Knock-out of BnHva22c reduces the susceptibility of Brassica napus to infection with the fungal pathogen Verticillium longisporum

Verticillium longisporum (Vl43) is a soilborne hemibiotrophic fungal pathogen causing stem striping on oilseed rape (OSR) and severe yield losses. Breeding for resistant varieties is the most promising approach to control this disease. Here, we report the identification of Hva22c as a novel susceptibility factor and its potential for improving OSR resistance. Hva22c is a member of the Hva22 gene family, originally described for barley (Hordeum vulgare).
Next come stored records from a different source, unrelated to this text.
(** * Czech inflection engine of the caption generator

    A shallow embedding of the [Inflection] class (constructor tables,
    [inflect], [match], [breakAccents], [fixAccents], [capitalize]) and of
    the lines of [formatAttorneyText] that call it, then of the functions
    of the main script that assemble the caption and of the version check
    of the popup, followed by the properties established about them.

    JavaScript strings are sequences of UTF-16 code units; they are modelled
    as lists of code units.  [undefined] values and array holes are [None],
    the [-1] sentinels of [match] and [indexOf] are [None] as well, and a
    raised exception is the [Threw] outcome. *)

From Stdlib Require Import List NArith Bool Arith Lia Ascii.
From Stdlib Require String DecimalString DecimalN.
Import ListNotations String.StringSyntax.
Local Open Scope string_scope.

(* ================================================================= *)
(** * Strings *)

Module JsString.

(** A UTF-16 code unit. *)
Definition unit16 := N.

(** A JavaScript string. *)
Definition jsstring := list unit16.




Definition bytes_of (s : String.string) : list N :=
  map N_of_ascii (String.list_ascii_of_string s).

(** Source text is UTF-8; the engine sees UTF-16.  One, two and three byte
    sequences give one code unit, four byte sequences a surrogate pair. *)
Fixpoint utf16_of_utf8 (bs : list N) : jsstring :=
  match bs with
  | [] => []
  | b0 :: r0 =>
    if (b0 <? 0x80)%N then b0 :: utf16_of_utf8 r0
    else match r0 with
    | [] => [b0]
    | b1 :: r1 =>
      if (b0 <? 0xE0)%N
      then ((b0 mod 0x20) * 0x40 + b1 mod 0x40)%N :: utf16_of_utf8 r1
      else match r1 with
      | [] => [b0; b1]
      | b2 :: r2 =>
        if (b0 <? 0xF0)%N
        then ((b0 mod 0x10) * 0x1000 + (b1 mod 0x40) * 0x40 + b2 mod 0x40)%N
               :: utf16_of_utf8 r2
        else match r2 with
        | [] => [b0; b1; b2]
        | b3 :: r3 =>
          let cp := ((b0 mod 0x08) * 0x40000 + (b1 mod 0x40) * 0x1000
                     + (b2 mod 0x40) * 0x40 + b3 mod 0x40 - 0x10000)%N in
          (0xD800 + cp / 0x400)%N :: (0xDC00 + cp mod 0x400)%N
            :: utf16_of_utf8 r3
        end
      end
    end
  end.

(** [u "text"] is the JavaScript string written [text] in the source. *)
Definition u (s : String.string) : jsstring := utf16_of_utf8 (bytes_of s).

(** The code unit of a one-character literal. *)
Definition ch (s : String.string) : unit16 := hd 0%N (u s).

(** [===] on strings. *)
Fixpoint eqs (a b : jsstring) : bool :=
  match a, b with
  | [], [] => true
  | x :: a', y :: b' => (x =? y)%N && eqs a' b'
  | _, _ => false
  end.

(** [hay.startsWith(key)]. *)
Fixpoint startsWith (key hay : jsstring) : bool :=
  match key, hay with
  | [], _ => true
  | k :: key', h :: hay' => (k =? h)%N && startsWith key' hay'
  | _ :: _, [] => false
  end.

(** [s.slice(0, n)] and [s.slice(n)] for [0 <= n]. *)
Definition slice_to (n : nat) (s : jsstring) : jsstring := firstn n s.
Definition slice_from (n : nat) (s : jsstring) : jsstring := skipn n s.

(** [s.indexOf(c)] for a one-unit needle; [None] stands for [-1]. *)
Fixpoint indexOf (c : unit16) (s : jsstring) : option nat :=
  match s with
  | [] => None
  | x :: r => if (x =? c)%N then Some 0
              else option_map S (indexOf c r)
  end.

(** [s.replace(key, by_)] with a string [key]: only the first occurrence is
    replaced.  ([by_] is always a captured letter here, so the [$] patterns
    of replacement strings do not arise.) *)
Fixpoint replace_first (key by_ s : jsstring) : jsstring :=
  if startsWith key s then by_ ++ skipn (length key) s
  else match s with
       | [] => []
       | c :: r => c :: replace_first key by_ r
       end.

(** [s.split(' ')]. *)
Fixpoint split (sep : unit16) (s : jsstring) : list jsstring :=
  match s with
  | [] => [[]]
  | c :: r =>
    if (c =? sep)%N then [] :: split sep r
    else match split sep r with
         | w :: ws => (c :: w) :: ws
         | [] => [[c]]
         end
  end.

(** [parts.join(' ')]; [undefined] elements read as the empty string. *)
Fixpoint join (sep : unit16) (parts : list (option jsstring)) : jsstring :=
  match parts with
  | [] => []
  | [p] => match p with Some s => s | None => [] end
  | p :: rest =>
    match p with Some s => s | None => [] end ++ sep :: join sep rest
  end.

(** [hay.includes(needle)] on strings. *)
Fixpoint has_substring (needle hay : jsstring) : bool :=
  startsWith needle hay
  || match hay with
     | [] => false
     | _ :: r => has_substring needle r
     end.

(** [list.includes(w)]. *)
Definition includes (l : list jsstring) (w : jsstring) : bool :=
  existsb (eqs w) l.

(** [String(i)] for an array index. *)
Definition index_key (i : nat) : jsstring :=
  u (DecimalString.NilEmpty.string_of_uint (Nat.to_uint i)).

(** ** Case conversion

    [toUpperCase], [toLowerCase] and the simple case folding used by
    [RegExp] with the [iu] flags are tabulated for U+0000 to U+017F (Basic
    Latin, Latin-1 Supplement, Latin Extended-A: every letter of the tables
    below and of Czech text) and for the three letters outside that range
    that convert into it (KELVIN SIGN, ANGSTROM SIGN, capital sharp s).
    Every other code unit is left unchanged. *)

(** Letters of Latin Extended-A come in pairs capital, small; in
    U+0139..U+0148 and U+0179..U+017E the capital is odd, elsewhere even. *)
Definition ext_a_capital (c : unit16) : bool :=
  ((0x100 <=? c) && (c <=? 0x12F) && N.even c
   || (0x132 <=? c) && (c <=? 0x137) && N.even c
   || (0x139 <=? c) && (c <=? 0x148) && N.odd c
   || (0x14A <=? c) && (c <=? 0x177) && N.even c
   || (0x179 <=? c) && (c <=? 0x17E) && N.odd c)%N.

Definition ext_a_small (c : unit16) : bool :=
  ((0x100 <=? c) && (c <=? 0x12F) && N.odd c
   || (0x132 <=? c) && (c <=? 0x137) && N.odd c
   || (0x139 <=? c) && (c <=? 0x148) && N.even c
   || (0x14A <=? c) && (c <=? 0x177) && N.odd c
   || (0x179 <=? c) && (c <=? 0x17E) && N.even c)%N.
Several Hva22 members have been located at the endoplasmic reticulum. Hva22c is up-regulated in response to Vl43 in both Arabidopsis and OSR. We demonstrate that knock-out of Hva22c in OSR by CRISPR/Cas9 and its homolog in Arabidopsis by T-DNA insertion reduced plants' susceptibility to Vl43 infection and impaired the development of disease symptoms. To understand the underlying mechanism, we analysed transcriptomic data from infected and non-infected roots of hva22c knock-out and wild type plants. We identified a homozygous mutant with frame-shifts in all four BnHva22c loci displaying a vastly altered transcriptional landscape at 6 dpi. Significantly, a large set of genes was suppressed under mock conditions including genes related to the endomembrane systems. Among the up-regulated genes we found several defense-related and phytohormone-responsive genes when comparing mutant to the wild type. These results demonstrate that Hva22c is functionally required for a fully compatible plant-fungus interaction. Its loss of function reduces plant susceptibility, most likely due to endoplasmatic reticulum and Golgi dysfunction accompanied by additionally activated defense responses. These findings can help improve OSR resistance to V. longisporum infection.